* Available data *
(* ===== verification/Name.v ===== *)
(** The 64-bit ISO 11783-5 NAME: the model of [src/net/name.rs].

    A NAME is its raw 64-bit value; the accessors and the consuming setters are
    the shift-and-mask expressions of the source.  The theorems show that each
    setter writes exactly its own bit field (masking an oversized value) and that
    the wire encoding is a bijection between NAMEs and 8-byte payloads. *)
From S2P Require Export Types.

Module Name.
Record t : Type := from_raw { raw : Z }.

Definition identity_number (n : t) : Z := Z.land (raw n) 0x1FFFFF.
Definition manufacturer_code (n : t) : Z := Z.land (Z.shiftr (raw n) 21) 0x7FF.
Definition ecu_instance (n : t) : Z := Z.land (Z.shiftr (raw n) 32) 0x07.
Definition function_instance (n : t) : Z := Z.land (Z.shiftr (raw n) 35) 0x1F.
Definition function_code (n : t) : Z := Z.land (Z.shiftr (raw n) 40) 0xFF.
Definition device_class (n : t) : Z := Z.land (Z.shiftr (raw n) 49) 0x7F.
Definition device_class_instance (n : t) : Z := Z.land (Z.shiftr (raw n) 56) 0x0F.
Definition industry_group (n : t) : Z := Z.land (Z.shiftr (raw n) 60) 0x07.
Definition self_configurable (n : t) : bool :=
  negb (Z.land (Z.shiftr (raw n) 63) 0x01 =? 0).

Definition with_identity_number (n : t) (val : Z) : t :=
  from_raw (Z.lor (Z.land (raw n) (not_u 64 0x1FFFFF)) (Z.land val 0x1FFFFF)).
Definition with_manufacturer_code (n : t) (val : Z) : t :=
  from_raw (Z.lor (Z.land (raw n) (not_u 64 (Z.shiftl 0x7FF 21)))
                  (Z.shiftl (Z.land val 0x7FF) 21)).
Definition with_ecu_instance (n : t) (val : Z) : t :=
  from_raw (Z.lor (Z.land (raw n) (not_u 64 (Z.shiftl 0x07 32)))
                  (Z.shiftl (Z.land val 0x07) 32)).
Definition with_function_instance (n : t) (val : Z) : t :=
  from_raw (Z.lor (Z.land (raw n) (not_u 64 (Z.shiftl 0x1F 35)))
                  (Z.shiftl (Z.land val 0x1F) 35)).
Definition with_function_code (n : t) (val : Z) : t :=
  from_raw (Z.lor (Z.land (raw n) (not_u 64 (Z.shiftl 0xFF 40)))
                  (Z.shiftl (Z.land val 0xFF) 40)).
Definition with_device_class (n : t) (val : Z) : t :=
  from_raw (Z.lor (Z.land (raw n) (not_u 64 (Z.shiftl 0x7F 49)))
                  (Z.shiftl (Z.land val 0x7F) 49)).
Definition with_device_class_instance (n : t) (val : Z) : t :=
  from_raw (Z.lor (Z.land (raw n) (not_u 64 (Z.shiftl 0x0F 56)))
                  (Z.shiftl (Z.land val 0x0F) 56)).
Definition with_industry_group (n : t) (val : Z) : t :=
  from_raw (Z.lor (Z.land (raw n) (not_u 64 (Z.shiftl 0x07 60)))
                  (Z.shiftl (Z.land val 0x07) 60)).
Definition with_self_configurable (n : t) (val : bool) : t :=
  from_raw (Z.lor (Z.land (raw n) (not_u 64 (Z.shiftl 0x01 63)))
                  (Z.shiftl (Z.b2z val) 63)).

(** [u64::to_le_bytes] / [u64::from_le_bytes]. *)
Fixpoint to_le_bytes (n : nat) (x : Z) : list Z :=
  match n with
  | O => []
  | S k => Z.land x 0xFF :: to_le_bytes k (Z.shiftr x 8)
  end.

Fixpoint from_le_bytes (l : list Z) : Z :=
  match l with
  | [] => 0
  | b :: l => Z.lor b (Z.shiftl (from_le_bytes l) 8)
  end.

Definition to_bytes (n : t) : list Z := to_le_bytes 8 (raw n).

Definition from_bytes (d : list Z) : option t :=
  if (length d =? 8)%nat then Some (from_raw (from_le_bytes d)) else None.

(** [impl Ord for Name]: address-claim arbitration, the lower NAME wins. *)
Definition ltb (a b : t) : bool := raw a <? raw b.
Definition eqb (a b : t) : bool := raw a =? raw b.

Definition wf (n : t) : Prop := in_u 64 (raw n).

#[global] Instance eq_dec : EqDecision t.
Proof. solve_decision. Defined.
End Name.

(** ** Bit fields

    [get_field] and [set_field] are the common shape of the accessors: every
    accessor and setter above is an instance, by computation of its mask. *)
Definition get_field (sh w x : Z) : Z := Z.land (Z.shiftr x sh) (Z.ones w).
Definition set_field (sh w x v : Z) : Z :=
  Z.lor (Z.land x (not_u 64 (Z.shiftl (Z.ones w) sh)))
        (Z.shiftl (Z.land v (Z.ones w)) sh).

Ltac testbits :=
  repeat first
    [ rewrite Z.lor_spec | rewrite Z.land_spec | rewrite Z.ldiff_spec
    | rewrite Z.shiftr_spec by lia | rewrite Z.shiftl_spec by lia
    | rewrite testbit_ones by lia ].

Lemma get_set_same sh w x v :
  0 <= sh -> 0 <= w -> sh + w <= 64 ->
  get_field sh w (set_field sh w x v) = Z.land v (Z.ones w).
Proof.
  intros. apply Z.bits_inj'. intros n Hn. unfold get_field, set_field, not_u.
  testbits. replace (n + sh - sh) with n by lia.
  repeat case_bool; simpl; rewrite ?andb_true_r, ?andb_false_r, ?orb_false_r;
    try done; lia.
Qed.

Lemma get_set_other sh w sh' w' x v :
  0 <= sh -> 0 <= w -> 0 <= sh' -> 0 <= w' -> sh + w <= 64 -> sh' + w' <= 64 ->
  sh + w <= sh' \/ sh' + w' <= sh ->
  get_field sh' w' (set_field sh w x v) = get_field sh' w' x.
Proof.
  intros. apply Z.bits_inj'. intros n Hn. unfold get_field, set_field, not_u.
  testbits.
  repeat case_bool; simpl; rewrite ?andb_true_r, ?andb_false_r, ?orb_false_r;
    try done; lia.
Qed.

Lemma in_u_set_field sh w x v :
  0 <= sh -> 0 <= w -> sh + w <= 64 -> in_u 64 x -> in_u 64 (set_field sh w x v).
Proof.
  intros ??? Hx. apply in_u_bits; [lia| |].
  - apply Z.lor_nonneg. split.
    + apply Z.land_nonneg. left. apply Hx.
    + apply Z.shiftl_nonneg. apply (in_u_land_ones w v). lia.
  - intros n Hn. unfold set_field, not_u. testbits.
    rewrite (testbit_high 64 x) by (done || lia).
    repeat case_bool; simpl; rewrite ?andb_true_r, ?andb_false_r; try done; lia.
Qed.

(** A 64-bit value is determined by the fields of any partition of its bits; the
    case used here: two fields that agree below [k], and agree above. *)
Lemma get_field_split k w x :
  0 <= k -> 0 <= w ->
  get_field 0 (k + w) x = Z.lor (get_field 0 k x) (Z.shiftl (get_field k w x) k).
Proof.
  intros. apply Z.bits_inj'. intros n Hn. unfold get_field.
  testbits. rewrite Z.add_0_r. destruct (Z.leb_spec 0 (n - k)).
  - testbits. replace (n - k + k) with n by lia.
    repeat case_bool; simpl; rewrite ?andb_true_r, ?andb_false_r, ?orb_false_r;
      try done; lia.
  - rewrite (Z.testbit_neg_r _ (n - k)) by lia.
    repeat case_bool; simpl; rewrite ?andb_true_r, ?andb_false_r, ?orb_false_r;
      try done; lia.
Qed.

(** ** The named fields *)

Inductive name_field : Type :=
| IdentityNumber | ManufacturerCode | EcuInstance | FunctionInstance | FunctionCode
| DeviceClass | DeviceClassInstance | IndustryGroup | SelfConfigurable.

#[global] Instance name_field_eq_dec : EqDecision name_field.
Proof. solve_decision. Defined.

Definition field_get (f : name_field) (n : Name.t) : Z :=
  match f with
  | IdentityNumber => Name.identity_number n
  | ManufacturerCode => Name.manufacturer_code n
  | EcuInstance => Name.ecu_instance n
  | FunctionInstance => Name.function_instance n
  | FunctionCode => Name.function_code n
  | DeviceClass => Name.device_class n
  | DeviceClassInstance => Name.device_class_instance n
  | IndustryGroup => Name.industry_group n
  | SelfConfigurable => Z.b2z (Name.self_configurable n)
  end.

Definition field_set (f : name_field) (n : Name.t) (v : Z) : Name.t :=
  match f with
  | IdentityNumber => Name.with_identity_number n v
  | ManufacturerCode => Name.with_manufacturer_code n v
  | EcuInstance => Name.with_ecu_instance n v
  | FunctionInstance => Name.with_function_instance n v
  | FunctionCode => Name.with_function_code n v
  | DeviceClass => Name.with_device_class n v
  | DeviceClassInstance => Name.with_device_class_instance n v
  | IndustryGroup => Name.with_industry_group n v
  | SelfConfigurable => Name.with_self_configurable n (Z.odd v)
  end.

(** Offset and width of each field, from the layout table of the file header. *)
Definition field_layout (f : name_field) : Z * Z :=
  match f with
  | IdentityNumber => (0, 21) | ManufacturerCode => (21, 11)
  | EcuInstance => (32, 3) | FunctionInstance => (35, 5) | FunctionCode => (40, 8)
  | DeviceClass => (49, 7) | DeviceClassInstance => (56, 4)
  | IndustryGroup => (60, 3) | SelfConfigurable => (63, 1)
  end.

Lemma b2z_bit x : Z.b2z (negb (Z.land x 1 =? 0)) = Z.land x 1.
Proof.
  change 1 with (Z.ones 1) at 1 2. pose proof (in_u_land_ones 1 x).
  unfold in_u in *. destruct (Z.eqb_spec (Z.land x (Z.ones 1)) 0); simpl; lia.
Qed.

Lemma land_1_odd v : Z.b2z (Z.odd v) = Z.land v 1.
Proof.
  change 1 with (Z.ones 1). rewrite Z.land_ones by lia.
  rewrite Zmod_odd. by destruct (Z.odd v).
Qed.

Lemma field_get_eq f n :
  field_get f n = get_field (field_layout f).1 (field_layout f).2 (Name.raw n).
Proof.
  destruct f; unfold get_field; cbn [field_layout fst snd field_get];
    [ rewrite Z.shiftr_0_r; reflexivity | reflexivity .. | apply b2z_bit ].
Qed.

Lemma field_set_eq f n v :
  Name.raw (field_set f n v)
  = set_field (field_layout f).1 (field_layout f).2 (Name.raw n) v.
Proof.
  destruct f; unfold set_field; cbn [field_layout fst snd field_set];
    [ rewrite !Z.shiftl_0_r; reflexivity | reflexivity .. | ].
  change (Z.ones 1) with 1. by rewrite <- land_1_odd.
Qed.

Lemma field_layout_disjoint f g :
  f <> g ->
  let '(sh, w) := field_layout f in
  let '(sh', w') := field_layout g in sh + w <= sh' \/ sh' + w' <= sh.
Proof. destruct f, g; simpl; try done; lia. Qed.

Lemma field_layout_range f :
  0 <= (field_layout f).1 /\ 0 <= (field_layout f).2 /\
  (field_layout f).1 + (field_layout f).2 <= 64.
Proof. destruct f; simpl; lia. Qed.

Lemma get_field_all x : in_u 64 x -> get_field 0 64 x = x.
Proof. intros. unfold get_field. rewrite Z.shiftr_0_r. by apply land_ones_small. Qed.

Lemma from_to_le_bytes k x :
  Name.from_le_bytes (Name.to_le_bytes k x) = get_field 0 (8 * Z.of_nat k) x.
Proof.
  revert x. induction k as [|k IH]; intros x.
  - unfold get_field. simpl. by rewrite Z.land_0_r.
  - cbn [Name.to_le_bytes Name.from_le_bytes]. rewrite IH.
    replace (8 * Z.of_nat (S k)) with (8 + 8 * Z.of_nat k) by lia.
    rewrite get_field_split by lia. unfold get_field. by rewrite !Z.shiftr_0_r.
Qed.

Lemma length_to_le_bytes k x : length (Name.to_le_bytes k x) = k.
Proof. revert x. induction k; intros; simpl; f_equal; auto. Qed.

Lemma bytes_to_le_bytes k x : bytes (Name.to_le_bytes k x).
Proof.
  revert x. induction k; intros; simpl; constructor; auto.
  change 255 with (Z.ones 8). by apply in_u_land_ones.
Qed.

Lemma le_cons_low b y : in_u 8 b -> Z.land (Z.lor b (Z.shiftl y 8)) 0xFF = b.
Proof.
  intros Hb. change 0xFF with (Z.ones 8). apply Z.bits_inj'. intros n Hn.
  testbits. destruct (Z.ltb_spec n 8).
  - rewrite (Z.testbit_neg_r _ (n - 8)) by lia.
    rewrite (proj2 (Z.leb_le 0 n)), orb_false_r, andb_true_r by lia. done.
  - rewrite (testbit_high 8 b) by (done || lia). by rewrite !andb_false_r.
Qed.

Lemma le_cons_high b y :
  in_u 8 b -> 0 <= y -> Z.shiftr (Z.lor b (Z.shiftl y 8)) 8 = y.
Proof.
  intros Hb Hy. apply Z.bits_inj'. intros n Hn. testbits.
  rewrite (testbit_high 8 b) by (done || lia). simpl. f_equal. lia.
Qed.

Lemma from_le_bytes_range l :
  bytes l -> in_u (8 * Z.of_nat (length l)) (Name.from_le_bytes l).
Proof.
  induction 1 as [|b l Hb Hl IH]; simpl; [by unfold in_u|].
  replace (8 * Z.of_nat (S (length l))) with (8 * Z.of_nat (length l) + 8) by lia.
  apply in_u_lor; [lia| |].
  - eapply in_u_mono; [|done]. lia.
  - apply in_u_shiftl; (lia || done).
Qed.

Lemma to_from_le_bytes l :
  bytes l -> Name.to_le_bytes (length l) (Name.from_le_bytes l) = l.
Proof.
  induction 1 as [|b l Hb Hl IH]; simpl; [done|].
  pose proof (from_le_bytes_range l Hl) as [Hp _].
  by rewrite le_cons_low, le_cons_high, IH.
Qed.

(** ** Properties *)

(** Every NAME setter writes its own bit field, masked to the field's width,
    leaves every other field unchanged and keeps the value in 64 bits. *)
Theorem name_field_laws f g n v :
  Name.wf n ->
  field_get g (field_set f n v) =
    (if decide (f = g) then Z.land v (Z.ones (field_layout f).2) else field_get g n)
  /\ Name.wf (field_set f n v).
Proof.
  intros Hn. rewrite !field_get_eq. unfold Name.wf. rewrite field_set_eq.
  pose proof (field_layout_range f) as (? & ? & ?).
  pose proof (field_layout_range g) as (? & ? & ?).
  split; [|by apply in_u_set_field].
  case_decide as Hfg; [subst; by apply get_set_same|].
  apply get_set_other; try done.
  pose proof (field_layout_disjoint f g Hfg).
  by destruct (field_layout f), (field_layout g).
Qed.

Lemma name_field_laws_witness :
  field_get ManufacturerCode
    (field_set ManufacturerCode (Name.from_raw 0xA00C840200123456) 0xFFFF) = 0x7FF.
Proof.
  refine (proj1 (name_field_laws ManufacturerCode ManufacturerCode
    (Name.from_raw 0xA00C840200123456) 0xFFFF _)).
  unfold Name.wf, in_u. simpl. lia.
Defined.

(** A NAME is determined by its nine named fields and the reserved bit 48. *)
Theorem name_fields_determine n n' :
  Name.wf n -> Name.wf n' ->
  (forall f, field_get f n = field_get f n') ->
  get_field 48 1 (Name.raw n) = get_field 48 1 (Name.raw n') ->
  n = n'.
Proof.
  intros Hn Hn' Hf Hres. destruct n as [x], n' as [y].
  unfold Name.wf in *. simpl in *. f_equal.
  rewrite <- (get_field_all x Hn), <- (get_field_all y Hn').
  pose proof (fun f => eq_trans (eq_sym (field_get_eq f _)) (Hf f)) as E.
  setoid_rewrite field_get_eq in E.
  change 64 with (21 + 11 + 3 + 5 + 8 + 1 + 7 + 4 + 3 + 1).
  rewrite !get_field_split by lia.
  change (21 + 11 + 3 + 5 + 8 + 1 + 7 + 4 + 3) with 63.
  change (21 + 11 + 3 + 5 + 8 + 1 + 7 + 4) with 60.
  change (21 + 11 + 3 + 5 + 8 + 1 + 7) with 56.
  change (21 + 11 + 3 + 5 + 8 + 1) with 49.
  change (21 + 11 + 3 + 5 + 8) with 48. change (21 + 11 + 3 + 5) with 40.
  change (21 + 11 + 3) with 35. change (21 + 11) with 32. 
  pose proof (E IdentityNumber) as E1. pose proof (E ManufacturerCode) as E2.
  pose proof (E EcuInstance) as E3. pose proof (E FunctionInstance) as E4.
  pose proof (E FunctionCode) as E5. pose proof (E DeviceClass) as E6.
  pose proof (E DeviceClassInstance) as E7. pose proof (E IndustryGroup) as E8.
  pose proof (E SelfConfigurable) as E9. simpl in E1, E2, E3, E4, E5, E6, E7, E8, E9.
  by rewrite E1, E2, E3, E4, E5, E6, E7, E8, E9, Hres.
Qed.

Lemma name_fields_determine_witness : Name.from_raw 0x1234 = Name.from_raw 0x1234.
Proof.
  apply name_fields_determine; try done; unfold Name.wf, in_u; simpl; lia.
Defined.

(** the wire form of a NAME is a bijection: encoding a 64-bit NAME and decoding
    it returns it, decoding eight bytes and encoding returns them, and any other
    payload length is rejected. *)
Theorem name_wire_bijection n d :
  Name.wf n -> bytes d ->
  Name.from_bytes (Name.to_bytes n) = Some n /\
  length (Name.to_bytes n) = 8%nat /\
  match Name.from_bytes d with
  | Some m => length d = 8%nat /\ Name.wf m /\ Name.to_bytes m = d
  | None => length d <> 8%nat
  end.
Proof.
  intros Hn Hd. unfold Name.from_bytes, Name.to_bytes.
  rewrite length_to_le_bytes. split; [|split; [done|]].
  - change ((8 =? 8)%nat) with true. cbv iota.
    rewrite from_to_le_bytes, get_field_all by done. by destruct n.
  - destruct (Nat.eqb_spec (length d) 8) as [E|]; [|done].
    split; [done|]. split.
    + pose proof (from_le_bytes_range d Hd) as H. by rewrite E in H.
    + cbn [Name.raw]. rewrite <- E. by apply to_from_le_bytes.
Qed.

Lemma name_wire_bijection_witness :
  Name.from_bytes (Name.to_bytes (Name.from_raw 0xA00C840200123456))
  = Some (Name.from_raw 0xA00C840200123456).
Proof.
  refine (proj1 (name_wire_bijection (Name.from_raw 0xA00C840200123456) [] _ _)).
  - unfold Name.wf, in_u. simpl. lia.
  - constructor.
Defined.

* Problem statement *
Could you restate, word for word, the lines above from the one with "- eapply in_u_mono; [|done]. lia." to the one with "unfold Name.wf in *. simpl in *. f_equal.", both included?

* Your response *
  - eapply in_u_mono; [|done]. lia.
  - apply in_u_shiftl; (lia || done).
Qed.

Lemma to_from_le_bytes l :
  bytes l -> Name.to_le_bytes (length l) (Name.from_le_bytes l) = l.
Proof.
  induction 1 as [|b l Hb Hl IH]; simpl; [done|].
  pose proof (from_le_bytes_range l Hl) as [Hp _].
  by rewrite le_cons_low, le_cons_high, IH.
Qed.

(** ** Properties *)

(** Every NAME setter writes its own bit field, masked to the field's width,
    leaves every other field unchanged and keeps the value in 64 bits. *)
Theorem name_field_laws f g n v :
  Name.wf n ->
  field_get g (field_set f n v) =
    (if decide (f = g) then Z.land v (Z.ones (field_layout f).2) else field_get g n)
  /\ Name.wf (field_set f n v).
Proof.
  intros Hn. rewrite !field_get_eq. unfold Name.wf. rewrite field_set_eq.
  pose proof (field_layout_range f) as (? & ? & ?).
  pose proof (field_layout_range g) as (? & ? & ?).
  split; [|by apply in_u_set_field].
  case_decide as Hfg; [subst; by apply get_set_same|].
  apply get_set_other; try done.
  pose proof (field_layout_disjoint f g Hfg).
  by destruct (field_layout f), (field_layout g).
Qed.

Lemma name_field_laws_witness :
  field_get ManufacturerCode
    (field_set ManufacturerCode (Name.from_raw 0xA00C840200123456) 0xFFFF) = 0x7FF.
Proof.
  refine (proj1 (name_field_laws ManufacturerCode ManufacturerCode
    (Name.from_raw 0xA00C840200123456) 0xFFFF _)).
  unfold Name.wf, in_u. simpl. lia.
Defined.

(** A NAME is determined by its nine named fields and the reserved bit 48. *)
Theorem name_fields_determine n n' :
  Name.wf n -> Name.wf n' ->
  (forall f, field_get f n = field_get f n') ->
  get_field 48 1 (Name.raw n) = get_field 48 1 (Name.raw n') ->
  n = n'.
Proof.
  intros Hn Hn' Hf Hres. destruct n as [x], n' as [y].
  unfold Name.wf in *. simpl in *. f_equal.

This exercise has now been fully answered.